Vingt ans plus tard, elle désire se réapproprier son prénom Polina qui la relie à son passé familial russe.
Embarquez-vous dans cette quête foldingue, tendre et irrésistible.
Entre ses nombreuses démarches administratives en France, pour récupérer son vrai prénom, dans un combat complètement surréaliste, digne de l'univers de Kafka, elle nous dévoile son arbre généalogique, celui qui ressemble à l'histoire mondiale des peuples en continuel déplacement, celui des fragiles innocents.
Et pour se faire, elle redevient une petite fille.
Son apprentissage de la langue de Molière lui semble un mur infranchissable, elle tente de la convertir dans sa langue maternelle et pour se faire, elle invente des mots, des expressions truculentes et savoureuses.
C'est le sel de cette histoire.
On lui demande pour intégrer un monde meilleur, de supprimer son enracinement linguistique et l'art de vivre de ses ancêtres.

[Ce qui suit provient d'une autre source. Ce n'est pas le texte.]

Lemma appends_write_labels ls : ∀ text, appends (λ w, write_labels w ls text).
Proof.
  induction ls as [|l ls IH]; intros text; [apply appends_push|].
  destruct text as [|t text]; [apply appends_push|]. intros n c s.
  destruct (if c then s !! suffix_key (l :: ls) else None) as [off|] eqn:Hf.
  - exists (put_u16 (u16 (Z.lor 0xC000 off))), s. intros out _.
    cbn [write_labels w_compress w_suffixes]. by rewrite Hf.
  - set (s1 := if c && (Z.of_nat n <=? kMaxPointerOffset)%Z
               then <[suffix_key (l :: ls) := u16 (Z.of_nat n)]> s else s).
    destruct (IH text (n + (1 + length t)) c s1) as (bs & s2 & H2).
    exists (([u8 (zlen t)] ++ t) ++ bs), s2. intros out Hn.
    cbn [write_labels w_compress w_suffixes w_out]. rewrite Hf.
    unfold zlen at 2 3. rewrite Hn. fold s1.
    rewrite H2 by (rewrite !length_app; simpl; lia). by rewrite !app_assoc.
Qed.

Lemma appends_write_name n : appends (λ w, write_name w n).
Proof. apply appends_write_labels. Qed.
Lemma read_rdata_SOA mname rname p1 p2 serial refresh retry expire minimum :
  read_name msg pos = Ok (mname, p1) → read_name msg p1 = Ok (rname, p2) → pos + rdlen = p2 + 20 →
  (∀ i v, [serial; refresh; retry; expire; minimum] !! i = Some v →
     load_u32 (E:=ParseError) msg (p2 + 4 * i) = Ok v) →
  read_rdata msg pos rdlen RRType.SOA cls = Ok (RDataSOA mname rname serial refresh retry expire minimum).
Proof.
  intros Hm Hr Hp Hv. dispatch RRType.SOA. rewrite Hm, bind_Ok. cbv beta iota.
  rewrite Hr, bind_Ok. cbv beta iota. rewrite decide_False by lia. rewrite size_sub_Ok, bind_Ok by lia.
  rewrite decide_False by lia.
  pose proof (Hv 0 _ eq_refl) as Hv0. pose proof (Hv 1 _ eq_refl) as Hv1.
  pose proof (Hv 2 _ eq_refl) as Hv2. pose proof (Hv 3 _ eq_refl) as Hv3.
  pose proof (Hv 4 _ eq_refl) as Hv4. cbn [Nat.mul Nat.add] in Hv0, Hv1, Hv2, Hv3, Hv4.
  rewrite Nat.add_0_r in Hv0. by rewrite Hv0, Hv1, Hv2, Hv3, Hv4.
Qed.

Lemma read_rdata_TXT :
  read_rdata msg pos rdlen RRType.TXT cls = read_strings (S (length rdata)) rdata 0 [].
Proof. by dispatch RRType.TXT. Qed.

Lemma read_rdata_Raw type :
  (type = RRType.A ∨ type = RRType.AAAA → cls ≠ 1%Z) →
  type ∉ [RRType.NS; RRType.CNAME; RRType.PTR; RRType.MX; RRType.SOA; RRType.TXT; RRType.OPT] →
  read_rdata msg pos rdlen type cls = Ok (RDataRaw rdata).
Proof.
  intros Hc Ht. rewrite !not_elem_of_cons in Ht. destruct_and?. unfold read_rdata, kClassIN.
  rewrite subspan_total by done. cbn [mbind outcome_bind].
  rewrite (proj2 (Z.eqb_neq type RRType.NS)), (proj2 (Z.eqb_neq type RRType.CNAME)),
    (proj2 (Z.eqb_neq type RRType.PTR)), (proj2 (Z.eqb_neq type RRType.MX)),
    (proj2 (Z.eqb_neq type RRType.SOA)), (proj2 (Z.eqb_neq type RRType.TXT)) by done.
  destruct (type =? RRType.A)%Z eqn:E1; destruct (type =? RRType.AAAA)%Z eqn:E2;
    rewrite ?Z.eqb_eq in *; by rewrite ?(proj2 (Z.eqb_neq cls 1)) by auto.
Qed.
End read_rdata_types.

Lemma written_bytes F w bs :
  writer_ok w → agree (w_out w ++ bs) F → length (w_out w) + length bs ≤ length F →
  take (length bs) (drop (length (w_out w)) F) = bs.
Proof.
  intros Hw Ha Hl. apply bytes_at_take; [done|]. apply agree_tail; [by apply writer_ok_length|done].
Qed.

Lemma read_written_rdata F w type cls d n :
  writer_ok w → rdata_wf type cls d →
  length (w_out w) + n = length (w_out (write_rdata w d)) →
  length (w_out (write_rdata w d)) ≤ length F →
  agree (w_out (write_rdata w d)) F →
  ∃ d', read_rdata F (length (w_out w)) n type cls = Ok d' ∧ rdata_eqb d' d = true.
Proof.
  intros Hw Hd Hn Hl Ha.
  destruct d; cbn [rdata_wf] in Hd; destruct_and?; subst; cbn [write_rdata push w_out] in Ha, Hn, Hl;
    rewrite ?(fold_push_out (λ s, [u8 (zlen s)] ++ s)), ?length_app in *.
  - rewrite read_rdata_A by (done || lia). replace n with (length addr) by lia.
    rewrite written_bytes by (done || lia). eexists. by rewrite rdata_eqb_refl.
  - rewrite read_rdata_AAAA by (done || lia). replace n with (length addr) by lia.
    rewrite written_bytes by (done || lia). eexists. by rewrite rdata_eqb_refl.
  - rewrite read_rdata_NS, Hn by lia. destruct (name_rdata_back F w RDataNS nsdname) as (n' & -> & ?); eauto.
  - rewrite read_rdata_CNAME, Hn by lia.
    destruct (name_rdata_back F w RDataCNAME target) as (n' & -> & ?); eauto.
  - destruct (soa_back F w mname rname [serial; refresh; retry; expire; minimum])
      as (m' & r' & p & Hm & Hr & Hem & Her & Hv); [done..|by decompose_Forall|exact Ha|].
    exists (RDataSOA m' r' serial refresh retry expire minimum). split.
    + eapply read_rdata_SOA; [lia|done|done| |done]. rewrite Hn. cbn [fold_left]. rewrite !length_push_u32. lia.
    + simpl. by rewrite Hem, Her, bool_decide_true.
  - destruct (mx_back F w preference exchange) as (n' & Hp & Hr & Heq); [done..|].
    pose proof (written_name_length (push w (put_u16 preference)) exchange) as Hlt.
    rewrite length_push_u16 in Hlt. exists (RDataMX preference n'). split.
    + apply read_rdata_MX; [lia|lia|done|]. by rewrite Hn.
    + simpl. by rewrite Heq, bool_decide_true.
  - rewrite read_rdata_TXT by lia. change (concat (map _ strings)) with (suffix_key strings) in *.
    replace n with (length (suffix_key strings)) by lia. rewrite written_bytes by (done || lia).
    eexists. split; [apply (read_strings_back strings [] []); [done|lia]|]. apply rdata_eqb_refl.
  - rewrite read_rdata_PTR, Hn by lia.
    destruct (name_rdata_back F w RDataPTR ptrdname) as (n' & -> & ?); eauto.
  - rewrite read_rdata_Raw by (done || lia). replace n with (length data) by lia.
    rewrite written_bytes by (done || lia). eexists. by rewrite rdata_eqb_refl.
Qed.

(** ** Records *)

Lemma rr_head_ok w rr : writer_ok w → rr_wf rr → writer_ok (write_rr_head w rr).
Proof. intros Hw [Hn _ _ _ _]. unfold write_rr_head. auto 6 with dns. Qed.

Lemma rr_ok w rr : writer_ok w → rr_wf rr → writer_ok (write_rr w rr).
Proof.
  intros Hw Hr. destruct (write_rr_in_place w rr) as (rd & -> & _).
  eapply rdata_ok; [|apply Hr]. apply writer_ok_push. by apply rr_head_ok.
Qed.

Lemma question_length w q : length (w_out w) + 5 ≤ length (w_out (write_question w q)).
Proof.
  unfold write_question. rewrite !length_push_u16. pose proof (written_name_length w (q_qname q)). lia.
Qed.

Lemma rr_length w rr : length (w_out w) + 11 ≤ length (w_out (write_rr w rr)).
Proof.
  destruct (write_rr_in_place w rr) as (rd & _ & ->). rewrite !length_app, put_u16_length.
  unfold write_rr_head. rewrite length_push_u32, !length_push_u16.
  pose proof (written_name_length w (rr_name rr)). lia.
Qed.

Lemma sanitize_ttl_id ttl : (0 ≤ ttl < 2147483648)%Z → sanitize_ttl ttl = ttl.
Proof.
  intros Ht. unfold sanitize_ttl. replace (Z.land ttl 0x80000000) with 0%Z; [done|].
  symmetry. apply Z.bits_inj'. intros i Hi. rewrite Z.land_spec, Z.bits_0.
  change 0x80000000%Z with (Z.shiftl 1 31). destruct (Z.lt_ge_cases i 31).
  - by rewrite (Z.shiftl_spec_low 1), andb_false_r.
  - destruct (Z.eq_dec ttl 0) as [->|]; [by rewrite Z.testbit_0_l|].
    rewrite (Z.bits_above_log2 ttl); [done|lia|].
    apply Z.log2_lt_pow2; [lia|]. pose proof (Z.pow_le_mono_r 2 31 i). lia.
Qed.

(** The fixed part of a record: owner, type, class, TTL. *)
Lemma read_written_head F w rr :
  writer_ok w → rr_wf rr → agree (w_out (write_rr_head w rr)) F →
  ∃ n' p, read_name F (length (w_out w)) = Ok (n', p) ∧ name_eqb n' (rr_name rr) = true ∧
    length (w_out (write_rr_head w rr)) = p + 8 ∧
    load_u16 (E:=ParseError) F p = Ok (rr_type rr) ∧ load_u16 (E:=ParseError) F (p + 2) = Ok (rr_cls rr) ∧
    load_u32 (E:=ParseError) F (p + 4) = Ok (rr_ttl rr).
Proof.
  intros Hw [Hn Ht Hc Httl _] Ha. unfold write_rr_head in *.
  set (w1 := write_name w (rr_name rr)) in *. assert (Hw1 : writer_ok w1) by (by apply writer_ok_name).
  set (w2 := push w1 _) in *. assert (Hw2 : writer_ok w2) by (by apply writer_ok_push).
  set (w3 := push w2 _) in *. assert (Hw3 : writer_ok w3) by (by apply writer_ok_push).
  destruct (read_pushed_u32 F w3 (rr_ttl rr) Hw3 ltac:(unfold is_u32; lia) Ha) as [Hr3 _].
  assert (Ha3 : agree (w_out w3) F) by (eapply agree_grows; [apply grows_push|exact Ha]).
  destruct (read_pushed_u16 F w2 _ Hw2 Hc Ha3) as [Hr2 _].
  assert (Ha2 : agree (w_out w2) F) by (eapply agree_grows; [apply grows_push|exact Ha3]).
  destruct (read_pushed_u16 F w1 _ Hw1 Ht Ha2) as [Hr1 _].
  destruct (read_written_name F w (rr_name rr) Hw Hn) as (n' & Hr0 & Heq).
  { eapply agree_grows; [apply grows_push|exact Ha2]. }
  assert (Hl2 : length (w_out w2) = length (w_out w1) + 2) by apply length_push_u16.
  assert (Hl3 : length (w_out w3) = length (w_out w1) + 4) by (unfold w3; rewrite length_push_u16; lia).
  rewrite Hl2 in Hr2. rewrite Hl3 in Hr3.
  exists n', (length (w_out w1)). split_and!; try done. rewrite length_push_u32. lia.
Qed.
(** Looking a key up in the index. *)
Lemma rep_find s l k : rep s l →
  match s_index s !! k with
  | Some id => ∃ l1 n l2, l = l1 ++ (id, n) :: l2 ∧ key_of n = k ∧ deref s id = Ok n ∧
                 a_find k l.*2 = Some n ∧ a_remove k l.*2 = (l1 ++ l2).*2
  | None => a_find k l.*2 = None ∧ k ∉ keys l.*2
  end.
Proof.
  intros [Hlru Hids Hkeys Hnodes Hindex Hbytes]. destruct (s_index s !! k) as [id|] eqn:E.
  - apply Hindex in E as (n & Hn & Hk). unfold deref. rewrite (proj2 (Hnodes id n) Hn).
    apply list_elem_of_split in Hn as (l1 & l2 & ->). exists l1, n, l2.
    rewrite !fmap_app, fmap_cons in *. cbn [snd]. destruct (a_split k l1.*2 n l2.*2); [done|done|]. done.
  - assert (Hk : k ∉ keys l.*2).
    { intros H. unfold keys in H. rewrite <-list_fmap_compose in H. apply list_elem_of_fmap in H as ([id n] & -> & Hin).
      assert (s_index s !! key_of n = Some id) by (apply Hindex; by exists n). simpl in *. congruence. }
    split; [by apply a_find_None|done].
Qed.

Lemma elem_of_split_unique (l1 l2 : list (nat * Node)) id n i m :
  NoDup (l1 ++ (id, n) :: l2).*1 → (i, m) ∈ l1 ++ (id, n) :: l2 → i = id → m = n.
Proof.
  intros Hnd Hin ->. destruct (list_elem_of_lookup_1 _ _ Hin) as [a Ha].
  assert (Hb : (l1 ++ (id, n) :: l2) !! length l1 = Some (id, n)) by (by apply list_lookup_middle).
  assert (a = length l1) as ->; [|congruence].
  eapply (NoDup_lookup _ _ _ id Hnd); by rewrite list_lookup_fmap, ?Ha, ?Hb.
Qed.

Lemma nodup_fmap_middle {A B} (f : A → B) l1 x l2 :
  NoDup (f <$> l1 ++ x :: l2) → NoDup (f <$> x :: l1 ++ l2).
Proof. intros H. by rewrite (Permutation_middle l1 l2 x). Qed.
(* ===== verification/Acl.v ===== *)
(** * Access control: [policy/acl.cpp]

    Addresses are the 16-byte arrays of [IpAddress] and [Subnet] (IPv4 uses
    the first four bytes, the rest are zero).  [inet_pton] belongs to the C
    library: it is an operation of the class [InetPton], whose laws are the
    documented facts the code relies on. *)

From stdpp Require Import base tactics numbers list strings.
From Stdlib Require Import ZArith Lia.
From S2P Require Import Prelude Types Wire.

(** ** Data *)

(** [sa_family_t] values of Linux. *)
Definition AF_UNSPEC : Z := 0.
Definition AF_INET : Z := 2.
Definition AF_INET6 : Z := 10.

(** A [sockaddr_storage]: the address bytes in network order and the port. *)
Inductive sockaddr :=
| SockV4 (addr : list Z) (port : Z)
| SockV6 (addr : list Z) (port : Z)
| SockOther.

Record IpAddress := mkIp { ip_family : Z; ip_bytes : list Z }.
Record Subnet := mkSubnet { sn_family : Z; sn_network : list Z; sn_prefix : Z }.

Inductive DenyAction := Refuse | DropQuery.
Record AccessConfig := mkAccess { ac_allow : list Subnet; ac_deny : DenyAction }.

Global Instance IpAddress_eq_dec : EqDecision IpAddress.
Proof. solve_decision. Defined.
Global Instance Subnet_eq_dec : EqDecision Subnet.
Proof. solve_decision. Defined.
Global Instance DenyAction_eq_dec : EqDecision DenyAction.
Proof. solve_decision. Defined.

(** ** Operations *)

Definition address_bytes (family : Z) : nat := if (family =? AF_INET)%Z then 4 else 16.

(** The byte [mask] keeps of byte [i]: [0xFF00 >> keep], cut to eight bits. *)
Definition mask_byte (prefix : Z) (i : nat) : Z :=
  let keep := clamp (prefix - Z.of_nat (i * 8)) 0 8 in
  u8 (Z.shiftr 0xFF00 keep).

Definition mask (bytes : list Z) (length : nat) (prefix : Z) : list Z :=
  imap (λ i b, if decide (i < length) then Z.land b (mask_byte prefix i) else b) bytes.

(** [std::array<uint8_t, 16>{}] with the first bytes copied in. *)
Definition into_array (bs : list Z) : list Z := bs ++ replicate (16 - length bs) 0%Z.

(** [IN6_IS_ADDR_V4MAPPED]: ten zero bytes, then two of 0xFF. *)
Definition v4_mapped (addr : list Z) : bool :=
  bool_decide (take 12 addr = replicate 10 0%Z ++ [255; 255]%Z).

Definition ip_address (client : sockaddr) : option IpAddress :=
  match client with
  | SockV4 addr _ => Some (mkIp AF_INET (into_array addr))
  | SockV6 addr _ =>
    Some (if v4_mapped addr then mkIp AF_INET (into_array (drop 12 addr)) else mkIp AF_INET6 (into_array addr))
  | SockOther => None
  end.

Definition network (ip : IpAddress) (prefix : Z) : IpAddress :=
  mkIp (ip_family ip) (mask (ip_bytes ip) (address_bytes (ip_family ip)) prefix).

Definition contains (s : Subnet) (client : sockaddr) : bool :=
  match ip_address client with
  | None => false
  | Some ip =>
    if negb (ip_family ip =? sn_family s)%Z then false
    else bool_decide (ip_bytes (network ip (sn_prefix s)) = sn_network s)
  end.

Definition any_contains (subnets : list Subnet) (client : sockaddr) : bool :=
  existsb (λ s, contains s client) subnets.

Definition allows (config : AccessConfig) (client : sockaddr) : bool := any_contains (ac_allow config) client.

(** ** [parse_subnet] *)

(** What [inet_pton] returns: the address bytes, or nothing if the text is
    not an address of that family. *)
Class InetPton := {
  inet_pton : Z → list Z → option (list Z);
  pton_v4_size : ∀ t b, inet_pton AF_INET t = Some b → length b = 4 ∧ bytes_wf b;
  pton_v6_size : ∀ t b, inet_pton AF_INET6 t = Some b → length b = 16 ∧ bytes_wf b;
}.

Definition is_digit_byte (c : Z) : bool := ((48 <=? c) && (c <=? 57))%Z.

(** [std::from_chars] into an [unsigned]: the value of the leading digits
    and what follows them; nothing if there is no digit or it overflows. *)
Fixpoint from_chars_loop (digits : list Z) (acc : Z) : option (Z * list Z) :=
  match digits with
  | c :: rest =>
    if is_digit_byte c then
      let acc := (acc * 10 + (c - 48))%Z in
      match from_chars_loop rest acc with
      | Some r => if (acc <? 4294967296)%Z then Some r else None
      | None => None
      end
    else Some (acc, digits)
  | [] => Some (acc, [])
  end.

Definition from_chars (digits : list Z) : option (Z * list Z) :=
  match digits with
  | c :: _ => if is_digit_byte c then from_chars_loop digits 0 else None
  | [] => None
  end.

(** The text before and after the first '/', if there is one. *)
Fixpoint split_slash (text : list Z) : list Z * option (list Z) :=
  match text with
  | [] => ([], None)
  | c :: rest =>
    if (c =? 47)%Z then ([], Some rest)
    else let '(a, d) := split_slash rest in (c :: a, d)
  end.

Inductive SubnetError := NotAnAddress | BadPrefix (bits : Z) | HostBitsSet (suggestion : Subnet).

(** [c_str()]: the text up to its first zero byte. *)
Fixpoint c_str (text : list Z) : list Z :=
  match text with
  | [] => []
  | c :: rest => if (c =? 0)%Z then [] else c :: c_str rest
  end.

Section parse_subnet.
Context `{InetPton}.

Definition parse_address (text : list Z) : option (Z * list Z) :=
  match inet_pton AF_INET text with
  | Some b => Some (AF_INET, into_array b)
  | None => match inet_pton AF_INET6 text with
            | Some b => Some (AF_INET6, into_array b)
            | None => None
            end
  end.

Definition parse_subnet (text : list Z) : SubnetError + Subnet :=
  let '(address, digits) := split_slash text in
  match parse_address (c_str address) with
  | None => inl NotAnAddress
  | Some (family, net) =>
    let bits := Z.of_nat (address_bytes family * 8) in
    let prefix :=
      match digits with
      | None => Some bits
      | Some ds =>
        match from_chars ds with
        | Some (p, []) => if (bits <? p)%Z then None else Some (u8 p)
        | _ => None
        end
      end in
    match prefix with
    | None => inl (BadPrefix bits)
    | Some prefix =>
      let masked := mask net (address_bytes family) prefix in
      if bool_decide (masked = net) then inr (mkSubnet family net prefix)
      else inl (HostBitsSet (mkSubnet family masked prefix))
    end
  end.
End parse_subnet.

(** ** Printing, hashing and the default *)

(** [std::to_string] of an unsigned number below 2^64. *)
Fixpoint decimal_loop (fuel : nat) (n : Z) : list Z :=
  match fuel with
  | 0 => []
  | S fuel => (if (n <? 10)%Z then [] else decimal_loop fuel (n / 10)) ++ [48 + n mod 10]%Z
  end.
Definition to_decimal (n : Z) : list Z := decimal_loop 20 n.

(** What [inet_ntop] writes: a text of that family, without a slash or a zero
    byte, that [inet_pton] reads back. *)
Class InetNtop `{InetPton} := {
  inet_ntop : Z → list Z → list Z;
  ntop_v4 : ∀ b, length b = 4 → bytes_wf b →
    inet_pton AF_INET (inet_ntop AF_INET b) = Some b ∧ Forall (λ c, c ≠ 47 ∧ c ≠ 0)%Z (inet_ntop AF_INET b);
  ntop_v6 : ∀ b, length b = 16 → bytes_wf b →
    inet_pton AF_INET (inet_ntop AF_INET6 b) = None ∧ inet_pton AF_INET6 (inet_ntop AF_INET6 b) = Some b ∧
    Forall (λ c, c ≠ 47 ∧ c ≠ 0)%Z (inet_ntop AF_INET6 b);
}.

Section printing.
Context `{InetNtop}.

Definition ip_to_string (ip : IpAddress) : list Z :=
  if ((ip_family ip =? AF_INET) || (ip_family ip =? AF_INET6))%Z
  then inet_ntop (ip_family ip) (take (address_bytes (ip_family ip)) (ip_bytes ip)) else str "?".

Definition subnet_to_string (s : Subnet) : list Z :=
  inet_ntop (sn_family s) (take (address_bytes (sn_family s)) (sn_network s)) ++ str "/" ++ to_decimal (sn_prefix s).
End printing.

(** [IpAddressHash]: FNV-1a over the bytes, the family mixed in first. *)
Definition ip_hash (a : IpAddress) : Z :=
  fold_left (λ h b, u64 (Z.lxor h b * 1099511628211)) (ip_bytes a) (Z.lxor 1469598103934665603 (ip_family a)).

Definition localhost `{InetPton} : list Subnet :=
  omap (λ t, match parse_subnet t with inr s => Some s | inl _ => None end) [str "127.0.0.0/8"; str "::1/128"].

(** ** Bits of an address *)

(** Bit [i] of an address, counted from the most significant bit of its
    first byte. *)
Definition address_bit (bytes : list Z) (i : nat) : bool :=
  Z.testbit (bytes !!! (i / 8)) (7 - Z.of_nat (i mod 8)).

L'évocation de ses retours estivales dans la Datcha de ses grands-parents russes est un délice empli de nostalgie propre à l'enfance.
Polina est face à ses aïeux qui vivent eux aussi un bouleversement historique qui les laisse bien dépourvus.
C'est véridique, intelligent, vivant, émouvant et drôlissime.
Découvrez cette fraîcheur intime et toujours d'actualité.